Paying for public goods is vital. Those public goods are biodiversity, food security, access, education and so many other things, including the landscape that underpins the lake district’s tourism economy. All of them are at risk if we make the wrong decision here. Amendment 16 is so important because it underpins, and prevents the Government from undermining, British values when it comes to animal welfare, the sovereignty of this place in scrutinising and reviewing legislation and trade deals, and the future of farming itself.

What is the USP of British farming’s food exports? It is quality. If we allow the undercutting of our farmers through cheap imports—cheap because of the poor quality of their production—we undermine our reputation and our ability to trade internationally and be successful. It is important for Members to understand that amendment 16 is about strengthening Britain’s hand in negotiations. If our negotiators say to the US negotiators, “We’d love to help you out, but we can’t because Parliament won’t let us,” that is real strength which allows us to get the kind of deal that is good for British farmers, for the environment and for animal welfare. It would strengthen this Parliament. The Minister said that we have spent 100 hours debating the Bill. That contrasts very worryingly with the length of time we will have to scrutinise trade agreements that will last for generations. It will strengthen our standing and reputation as a country if we write into the Bill our determination to ensure that we uphold animal welfare and environmental standards, as so many Members on both sides of the House have said.

The only reason that the Government would resist the enforcement of minimum standards in the Bill is if they wanted to allow themselves the freedom—the wriggle room—to sell out our farmers. In a letter publicised last week, the Minister said:

“Such conditions would make it very difficult to secure any new trade deals.”

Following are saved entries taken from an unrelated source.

Lemma invL_dispatch ps e gs sus i x t q th ie :
  InvL ps e gs sus -> gs !! i = Some (schedg x) -> (forall j gj, j <> i -> gs !! j = Some gj -> g_tab gj = None) ->
  t ∈ sus -> thread_in ps t q th ->
  InvL (alter (dispatch t.2) t.1 ps) e (<[i := resg i t ie (alter (dispatch t.2) t.1 ps)]> gs) (sus ∖ {[t]}).
Proof.
  intros HL Hi Hmine Hs Hin. pose proof (dispatch_step q th t.2 (proj2 Hin)) as Hos.
  apply (invL_set ps e gs sus i (schedg x) _ _ _ _ HL Hi); cbn [resg g_hs g_run g_tab g_ext g_pend g_com g_x].
  - split; cbn [resg g_hs g_run g_tab g_ext g_pend g_com g_x]; try discriminate; [intros; now apply elem_of_singleton|].
    intros t' [= <-]. done.
  - intros ps0 [= <-]. done.
  - discriminate.
  - now right.
  - now left.
  - intros t' [= <-]. split; [set_solver|]. apply (own_alive_self _ _ _ _ _ _ _ Hin Hos); [|discriminate].
    eapply alive_mono; [|exact (il_sus _ _ _ _ HL t Hs)]. done.
  - intros j gj t' Hne Hj Hrj. destruct (il_run _ _ _ _ HL j gj t' Hj Hrj) as [H1 H2]. split; [set_solver|].
    split; [congruence|]. apply (own_alive _ _ _ _ _ _ _ Hin Hos); [congruence|exact H2].
  - intros t' Ht'. apply (own_alive _ _ _ _ _ _ _ Hin Hos); [set_solver|]. apply (il_sus _ _ _ _ HL). set_solver.
  - intros t' q2 th2 Hin2 Hsl. destruct (own_inv _ _ _ _ _ _ _ Hin Hos t' q2 th2 Hin2) as [(-> & -> & ->)|(_ & q0 & H0 & Hw)].
    + reflexivity.
    + apply Hw. exact (il_wake _ _ _ _ HL t' q0 th2 H0 Hsl).
  - intros Hcd Hp _. destruct (il_cond_at _ _ _ _ i _ HL Hi Hcd Hp eq_refl) as (_ & H2 & H3). split; [done|]. split; [exact H2|].
    intros t' q2 th2 Hin2. destruct (own_inv _ _ _ _ _ _ _ Hin Hos t' q2 th2 Hin2) as [(-> & -> & ->)|(_ & q0 & H0 & _)].
    + reflexivity.
    + exact (H3 t' q0 th2 H0).
Qed.
(* ===== verification/Store.v ===== *)
(** * The data of the storage system (buf.h, fs.h, file.h, log.c, pipe.c, console.c,
    ide.c, lapic.c, ioapic.c)

    The part of the kernel's state that the buffer cache, the log, the file
    system, the file table, the pipes, the console and the drivers use, and
    sleeping locks (sleeplock.c).
    A pointer to a buffer, inode or file is its index in the table; a sleeping
    lock is named by a number, from which the spin lock inside it and the
    channel of its sleepers derive.

    [st_disk] is the disk of memide.c; [st_writes] records the blocks written
    to it in order, which no code reads: the disk after a power failure is the
    result of a prefix of them. *)
From S2P Require Import Prelude Mmu Str Spinlock Kalloc Proc Exec Sched.

Definition BSIZE : Z := 512.
Definition MAXOPBLOCKS : Z := 10.
Definition LOGSIZE : Z := MAXOPBLOCKS * 3.
Definition NBUF : nat := 30.
Definition NINODE : nat := 50.
Definition NFILE : nat := 100.
Definition NDEV : Z := 10.
Definition FSSIZE : Z := 1000.
Definition ROOTDEV : Z := 1.
Definition ROOTINO : Z := 1.
Definition NDIRECT : Z := 12.
Definition NINDIRECT : Z := BSIZE / 4.
Definition MAXFILE : Z := NDIRECT + NINDIRECT.
Definition DIRSIZ : Z := 14.
Definition B_VALID : Z := 2.
Definition B_DIRTY : Z := 4.
Definition T_DIR : Z := 1.
Definition T_FILE : Z := 2.
Definition T_DEV : Z := 3.

Record sleeplock := mkSleep { sl_locked : Z; sl_pid : Z }.

Record buf := mkBuf {
  b_flags : Z;
  b_dev : Z;
  b_blockno : Z;
  b_refcnt : Z;
  b_prev : nat;
  b_next : nat;
  b_data : list Z;
}.
Definition buf0 : buf := mkBuf 0 0 0 0 0 0 (replicate (Z.to_nat BSIZE) 0).

Record log := mkLog {
  lg_start : Z;
  lg_size : Z;
  lg_outstanding : Z;
  lg_committing : Z;
  lg_dev : Z;
  lg_n : Z;
  lg_block : list Z;
}.
Definition log0 : log := mkLog 0 0 0 0 0 0 (replicate (Z.to_nat LOGSIZE) 0).

Record superblock := mkSb {
  sb_size : Z;
  sb_nblocks : Z;
  sb_ninodes : Z;
  sb_nlog : Z;
  sb_logstart : Z;
  sb_inodestart : Z;
  sb_bmapstart : Z;
}.

Record inode := mkInode {
  i_dev : Z;
  i_inum : Z;
  i_ref : Z;
  i_valid : Z;
  i_type : Z;
  i_major : Z;
  i_minor : Z;
  i_nlink : Z;
  i_size : Z;
  i_addrs : list Z;
}.
Definition inode0 : inode := mkInode 0 0 0 0 0 0 0 0 0 (replicate 13 0).

Inductive filetype := FD_NONE | FD_PIPE | FD_INODE.
#[global] Instance filetype_eq_dec : EqDecision filetype.
Proof. solve_decision. Defined.

(** [f_pipe] is the address of the pipe's page. *)
Record file := mkFile {
  f_type : filetype;
  f_ref : Z;
  f_readable : Z;
  f_writable : Z;
  f_pipe : Z;
  f_ip : option nat;
  f_off : Z;
}.
Definition file0 : file := mkFile FD_NONE 0 0 0 0 None 0.

Record pipe := mkPipe {
  pi_data : list Z;
  pi_nread : Z;
  pi_nwrite : Z;
  pi_readopen : Z;
  pi_writeopen : Z;
}.

(** The console (console.c, kbd.c, uart.c): the ring of typed characters, the
    memory of the screen with the cursor register, what was sent over the
    serial line, and what the keyboard controller and the serial port have
    received and not yet delivered.  [c_port] tells whether there is a port. *)
Record input := mkInput { in_buf : list Z; in_r : Z; in_w : Z; in_e : Z }.
Record console := mkConsole {
  c_locking : Z;
  c_panicked : Z;
  c_input : input;
  c_crt : list Z;
  c_pos : Z;
  c_port : bool;
  c_uart : Z;
  c_serial : list Z;
  c_shift : Z;
  c_kbd : list Z;
  c_com : list Z;
}.
Definition INPUT_BUF : Z := 128.
Definition input0 : input := mkInput (replicate (Z.to_nat INPUT_BUF) 0) 0 0 0.
Definition console0 : console := mkConsole 0 0 input0 (replicate (128 * 128) 0) 0 true 0 [] 0 [] [].

(** The driver of the IDE disks (ide.c): the queue of requests, linked through
    the buffers, and the controller: the bytes last written to its ports, the
    values that its status port will show, whether a command has been given and
    its interrupt not yet raised, and the sectors of disk 0; those of disk 1 are
    the disk below. *)
Record ide := mkIde {
  id_queue : option nat;
  id_qnext : list (option nat);
  id_havedisk1 : Z;
  id_reg : gmap Z Z;
  id_status : list Z;
  id_pending : bool;
  id_disk0 : gmap Z (list Z);
}.
Definition ide0 : ide := mkIde None (replicate NBUF None) 0 ∅ [] false ∅.

(** The interrupt controllers and other devices (lapic.c, ioapic.c, picirq.c,
    mp.c, trap.c): the id of the I/O APIC and the address of the local one, both
    found by mp.c; the registers of the local APICs that were written, in order,
    with the processor that wrote, the version register and the values that the
    command register will show; the selected register of the I/O APIC and its
    registers; the bytes sent to other ports, in order, the value of the port
    of the interrupt mode; the interrupt descriptor table. *)
Record devs := mkDevs {
  dv_ioapicid : Z;
  dv_lapic : Z;
  dv_apic : list (nat * Z * Z);
  dv_apicver : Z;
  dv_icr : list Z;
  dv_ioreg : Z;
  dv_ioapic : gmap Z Z;
  dv_ports : list (Z * Z);
  dv_imcr : Z;
  dv_idt : list gatedesc;
}.
Definition devs0 : devs := mkDevs 0 0 [] 0 [] 0 ∅ [] 0 (replicate 256 gatedesc0).

Record storage := mkStorage {
  st_sleep : gmap nat sleeplock;
  st_bufs : list buf;
  st_disk : gmap Z (list Z);
  st_disksize : Z;
  st_writes : list (Z * list Z);
  st_log : log;
  st_sb : superblock;
  st_inodes : list inode;
  st_files : list file;
  st_pipes : gmap Z pipe;
  st_ticks : Z;
  st_cons : console;
  st_ide : ide;
  st_devs : devs;
}.

Abbreviation kfs := (kstate storage).

(** ** Updates *)
Definition upd_store (f : storage -> storage) (s : kfs) : kfs := set_k_ext (f (k_ext s)) s.

Definition set_sleep (i : nat) (v : sleeplock) (st : storage) : storage :=
  mkStorage (<[i := v]> (st_sleep st)) (st_bufs st) (st_disk st) (st_disksize st) (st_writes st) (st_log st) (st_sb st) (st_inodes st) (st_files st) (st_pipes st) (st_ticks st) (st_cons st) (st_ide st) (st_devs st).
Definition set_bufs (v : list buf) (st : storage) : storage :=
  mkStorage (st_sleep st) v (st_disk st) (st_disksize st) (st_writes st) (st_log st) (st_sb st) (st_inodes st) (st_files st) (st_pipes st) (st_ticks st) (st_cons st) (st_ide st) (st_devs st).
Definition set_log (v : log) (st : storage) : storage :=
  mkStorage (st_sleep st) (st_bufs st) (st_disk st) (st_disksize st) (st_writes st) v (st_sb st) (st_inodes st) (st_files st) (st_pipes st) (st_ticks st) (st_cons st) (st_ide st) (st_devs st).
Definition set_sb (v : superblock) (st : storage) : storage :=
  mkStorage (st_sleep st) (st_bufs st) (st_disk st) (st_disksize st) (st_writes st) (st_log st) v (st_inodes st) (st_files st) (st_pipes st) (st_ticks st) (st_cons st) (st_ide st) (st_devs st).
Definition set_inodes (v : list inode) (st : storage) : storage :=
  mkStorage (st_sleep st) (st_bufs st) (st_disk st) (st_disksize st) (st_writes st) (st_log st) (st_sb st) v (st_files st) (st_pipes st) (st_ticks st) (st_cons st) (st_ide st) (st_devs st).
Definition set_files (v : list file) (st : storage) : storage :=
  mkStorage (st_sleep st) (st_bufs st) (st_disk st) (st_disksize st) (st_writes st) (st_log st) (st_sb st) (st_inodes st) v (st_pipes st) (st_ticks st) (st_cons st) (st_ide st) (st_devs st).
Definition set_pipes (v : gmap Z pipe) (st : storage) : storage :=
  mkStorage (st_sleep st) (st_bufs st) (st_disk st) (st_disksize st) (st_writes st) (st_log st) (st_sb st) (st_inodes st) (st_files st) v (st_ticks st) (st_cons st) (st_ide st) (st_devs st).
Definition set_ticks (v : Z) (st : storage) : storage :=
  mkStorage (st_sleep st) (st_bufs st) (st_disk st) (st_disksize st) (st_writes st) (st_log st) (st_sb st) (st_inodes st) (st_files st) (st_pipes st) v (st_cons st) (st_ide st) (st_devs st).
Definition set_cons (v : console) (st : storage) : storage :=
  mkStorage (st_sleep st) (st_bufs st) (st_disk st) (st_disksize st) (st_writes st) (st_log st) (st_sb st) (st_inodes st) (st_files st) (st_pipes st) (st_ticks st) v (st_ide st) (st_devs st).
Definition set_ide (v : ide) (st : storage) : storage :=
  mkStorage (st_sleep st) (st_bufs st) (st_disk st) (st_disksize st) (st_writes st) (st_log st) (st_sb st) (st_inodes st) (st_files st) (st_pipes st) (st_ticks st) (st_cons st) v (st_devs st).
Definition set_dev (v : devs) (st : storage) : storage :=
  mkStorage (st_sleep st) (st_bufs st) (st_disk st) (st_disksize st) (st_writes st) (st_log st) (st_sb st) (st_inodes st) (st_files st) (st_pipes st) (st_ticks st) (st_cons st) (st_ide st) v.
Definition set_disksize (v : Z) (st : storage) : storage :=
  mkStorage (st_sleep st) (st_bufs st) (st_disk st) v (st_writes st) (st_log st) (st_sb st) (st_inodes st) (st_files st) (st_pipes st) (st_ticks st) (st_cons st) (st_ide st) (st_devs st).
(** A block written to the disk. *)
Definition disk_write (b : Z) (d : list Z) (st : storage) : storage :=
  mkStorage (st_sleep st) (st_bufs st) (<[b := d]> (st_disk st)) (st_disksize st) (st_writes st ++ [(b, d)]) (st_log st) (st_sb st) (st_inodes st) (st_files st) (st_pipes st) (st_ticks st) (st_cons st) (st_ide st) (st_devs st).

Definition upd_buf (i : nat) (f : buf -> buf) (st : storage) : storage := set_bufs (alter f i (st_bufs st)) st.
Definition upd_log (f : log -> log) (st : storage) : storage := set_log (f (st_log st)) st.
Definition upd_inode (i : nat) (f : inode -> inode) (st : storage) : storage := set_inodes (alter f i (st_inodes st)) st.
Definition upd_file (i : nat) (f : file -> file) (st : storage) : storage := set_files (alter f i (st_files st)) st.

Definition the_buf (i : nat) (st : storage) : buf := default buf0 (st_bufs st !! i).
Definition the_inode (i : nat) (st : storage) : inode := default inode0 (st_inodes st !! i).
Definition the_file (i : nat) (st : storage) : file := default file0 (st_files st !! i).
Definition the_sleep (i : nat) (st : storage) : sleeplock := default (mkSleep 0 0) (st_sleep st !! i).
Definition block (b : Z) (st : storage) : list Z := default (replicate (Z.to_nat BSIZE) 0) (st_disk st !! b).

Definition getst {A} (f : storage -> A) : M kfs A := gets (fun s => f (k_ext s)).
Definition modst (f : storage -> storage) : M kfs unit := modify (upd_store f).

(** ** Numbers in blocks, little-endian *)
Definition byte (d : list Z) (i : Z) : Z := default 0 (d !! Z.to_nat i).
Definition set_byte (i v : Z) (d : list Z) : list Z := <[Z.to_nat i := u8 v]> d.
Definition get16 (d : list Z) (i : Z) : Z := byte d i + 256 * byte d (i + 1).
Definition get32 (d : list Z) (i : Z) : Z := byte d i + 256 * byte d (i + 1) + 65536 * byte d (i + 2) + 16777216 * byte d (i + 3).
Definition put16 (i v : Z) (d : list Z) : list Z := set_byte (i + 1) (v / 256) (set_byte i v d).
Definition put32 (i v : Z) (d : list Z) : list Z :=
  set_byte (i + 3) (v / 16777216) (set_byte (i + 2) (v / 65536) (set_byte (i + 1) (v / 256) (set_byte i v d))).
Definition s16 (z : Z) : Z := (z + 32768) mod 65536 - 32768.

(** ** Sleeping locks

    The number of times a sleeper is woken to find the lock still held is
    bounded by [wait_bound]; a run that needs more is [Spin]. *)
Class Wait := wait_bound : nat.

(** The sleeping lock of a buffer and of an inode, the spin lock inside and the
    channel. *)
Definition buf_lock (i : nat) : nat := i.
Definition inode_lock (i : nat) : nat := (NBUF + i)%nat.
Definition sleep_spin (l : nat) : nat := (200 + l)%nat.
Definition sleep_chan (l : nat) : chan := CObj (Z.of_nat l).

Section Sleep.
Context {W : Wait}.

Definition initsleeplock (l : nat) : M kfs unit :=
  on_cpus (initlock (sleep_spin l) "sleep lock") ;;;
  modst (set_sleep l (mkSleep 0 0)).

In other words, “If you don’t allow us to throw our farmers under a bus, we’ll not get the trade deal that we want.” If we care about not only farmers, animal welfare and environmental protections but the communities that those farms underpin, such as mine in Westmorland, we are letting down generations of farmers and the heritage that they promote and have protected if we allow the Government to throw all that away in negotiations. If Members want to back British farmers, they cannot just wear a wheat badge once a year—they must vote for the amendment tonight.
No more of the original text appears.